Sandrine (Louise Bourgoin), au chômage depuis 8 mois, est contrainte de retourner vivre chez sa mère à Roubaix parce qu’elle ne peut plus payer son loyer. Elle accepte, provisoirement, de travailler dans le chenil que tient son oncle, Henri (Jean-Hughes Anglade). Comme il lui fait confiance, elle est de la famille, il la mêle à ses trafics particulièrement glauques de chiens. Elle s’adapte vite et bien à l’univers très masculin de ce travail à la fois pénible, en partie illégal, si bien d’ailleurs qu’elle fait même des transactions à l’insu d’Henri, pour son propre compte.

La pression de cet univers violent est néanmoins trop forte, d’autant qu’elle garde secrets tous ses sentiments : elle finit par craquer en excitant les chiens jusqu’à ce que l’un d’entre eux la blesse grièvement. Après sa longue hospitalisation, elle semble « rebondir » sans que l’on sache trop comment et redécouvrir une certaine joie de vivre, l’amour peut-être et surtout le goût et l’estime de de soi lors d’une fin où elle se baigne dans la mer, heureuse, ou simplement allégée.

Le personnage principal est une femme : c’est d’autant moins anodin que cette qualité ne « joue » que dans le rapport que Sandrine a avec un personnage secondaire, Pierre, qui tombe amoureux d’elle et trouve d’ailleurs que ce travail n’est pas fait pour elle.
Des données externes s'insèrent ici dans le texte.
(** ** Whole schedules *)

(** The normalisation of Sunday never panics on a table of eight entries. *)
Lemma sunday_ok (l : list bool) :
  length l = 8%nat →
  ∃ b l', get_index (E:=parse_error) l 7 = Ok b
    ∧ (if b then set_index l 0 true else Ok l) = Ok (E:=parse_error) l'
    ∧ length l' = 8%nat
    ∧ ∀ v, 0 ≤ v ≤ 6 → ∃ x, get_index (E:=parse_error) l v = Ok x
        ∧ get_index (E:=parse_error) l' v = Ok (x || ((v =? 0) && b)).
Proof.
  intros Hl. destruct (get_index_Ok (E:=parse_error) l 7) as (b & Hb & _); [lia|].
  exists b. destruct b.
  - exists (<[0%nat := true]> l). split_and!; [done| |by rewrite length_insert|].
    + unfold set_index. by rewrite decide_True by lia.
    + intros v Hv. destruct (get_index_Ok (E:=parse_error) l v) as (x & Hx & Hlx); [lia|].
      exists x. split; [done|]. unfold get_index. rewrite decide_True by lia.
      rewrite list_lookup_insert, Hlx. case_decide as Hd.
      * replace v with 0 by lia. simpl. by rewrite orb_true_r.
      * rewrite (proj2 (Z.eqb_neq v 0)) by lia. simpl. by rewrite orb_false_r.
  - exists l. split_and!; [done..|]. intros v Hv.
    destruct (get_index_Ok (E:=parse_error) l v) as (x & Hx & _); [lia|].
    exists x. by rewrite andb_false_r, orb_false_r.
Qed.

Lemma is_Ok_bind {E A B} (m : result E A) (f : A → result E B) :
  is_Ok (m ≫= f) = match m with Ok a => is_Ok (f a) | _ => false end.
Proof. by destruct m. Qed.

(** What a successful [parse] stored in each table. *)
Lemma parse_Ok_tables spec s :
  parse spec = Ok s →
  ∃ f0 f1 f2 f3 f4, Fields spec = [f0; f1; f2; f3; f4]
  ∧ (∀ v, 0 ≤ v ≤ 59 → get_index (E:=parse_error) (minute s) v = Ok (in_field f0 0 59 "minute" v))
  ∧ (∀ v, 0 ≤ v ≤ 23 → get_index (E:=parse_error) (hour s) v = Ok (in_field f1 0 23 "hour" v))
  ∧ (∀ v, 1 ≤ v ≤ 31 → get_index (E:=parse_error) (dom s) v = Ok (in_field f2 1 31 "day-of-month" v))
  ∧ (∀ v, 1 ≤ v ≤ 12 → get_index (E:=parse_error) (month s) v = Ok (in_field f3 1 12 "month" v))
  ∧ (∀ v, 0 ≤ v ≤ 6 → get_index (E:=parse_error) (dow s) v
        = Ok (in_field f4 0 7 "day-of-week" v || ((v =? 0) && in_field f4 0 7 "day-of-week" 7)))
  ∧ domStar s = bool_decide (f2 = str "*") ∧ dowStar s = bool_decide (f4 = str "*").
Proof.
  unfold parse. destruct (Fields spec) as [|f0 [|f1 [|f2 [|f3 [|f4 [|]]]]]]; try done.
  intros H.
  apply bind_Ok_inv in H as (mi & [_ Hmi]%parseField_Ok & H); [|lia].
  apply bind_Ok_inv in H as (ho & [_ Hho]%parseField_Ok & H); [|lia].
  apply bind_Ok_inv in H as (dm & [_ Hdm]%parseField_Ok & H); [|lia].
  apply bind_Ok_inv in H as (mo & [_ Hmo]%parseField_Ok & H); [|lia].
  apply bind_Ok_inv in H as (dw & [Hl Hdw]%parseField_Ok & H); [|lia].
  destruct (sunday_ok dw Hl) as (b & dw' & Hb & Hset & _ & Hv).
  rewrite Hb in H. cbn -[set_index] in H. rewrite Hset in H. injection H as <-.
  exists f0, f1, f2, f3, f4. cbn. split_and!; try done; [auto with lia..|].
  intros v Hr. destruct (Hv v Hr) as (x & Hx & ->).
  rewrite Hdw in Hb, Hx by lia. by simplify_eq.
Qed.

Lemma parse_Panic_field spec msg :
  parse spec = Panic msg →
  ∃ f minVal maxVal name s t,
    f ∈ Fields spec ∧ s ∈ Split1 f comma ∧ 0 ≤ minVal ≤ maxVal ∧ maxVal ≤ 59
    ∧ read_term s minVal maxVal name = Ok t ∧ no_overflow t = false.
Proof.
  unfold parse. destruct (Fields spec) as [|f0 [|f1 [|f2 [|f3 [|f4 [|]]]]]]; try done.
  intros H.
  do 5 (apply bind_Panic_inv in H as [H|(? & ?Hset & H)];
    [apply parseField_Panic in H as (s & t & ? & ? & ?); [|lia];
     eexists _, _, _, _, s, t; split_and!; [|eassumption|..|eassumption|eassumption];
     [set_solver|lia..]|]).
  match goal with Hd : parseField _ 0 7 _ = Ok ?l |- _ =>
    apply parseField_Ok in Hd as [Hl _]; [|lia];
    destruct (sunday_ok l Hl) as (b & dw' & Hb & Hs & _) end.
  rewrite Hb in H. cbn -[set_index] in H. by rewrite Hs in H.
Qed.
Et si le contraste est flagrant quand elle se retrouve au milieu de trafiquants, qui n’en ont rien à faire qu’elle soit une femme (elle est un concurrent comme les autres), elle s’impose à eux de la même manière que le ferait un homme [1].

Sandrine est coiffée à la garçonne et porte une tenue de travail adéquate et donc androgyne (son oncle propose tout de même de lui acheter des bottes à sa taille mais c’est la seule concession, ironique, à sa féminité !) ; dans sa manière d’être, de marcher (dès le début du film quand elle porte son lourd barda), elle a le comportement de quelqu’un de jeune, déterminé, solide. D’ailleurs son oncle l’affecte d’emblée à la tâche la plus ingrate, la plus pénible physiquement, le nettoyage des box des chiens qu’il s’agit de frotter énergiquement : même s’il la met clairement à l’épreuve, il agirait de même avec un jeune homme, d’autant qu’il affirme n’avoir pas été satisfait de ses précédents apprentis (il évoque très vite son désir de transmettre son affaire et il est évident qu’il pense à elle : il lui confie même être content qu’elle soit là parce qu’il n’aime pas être seul).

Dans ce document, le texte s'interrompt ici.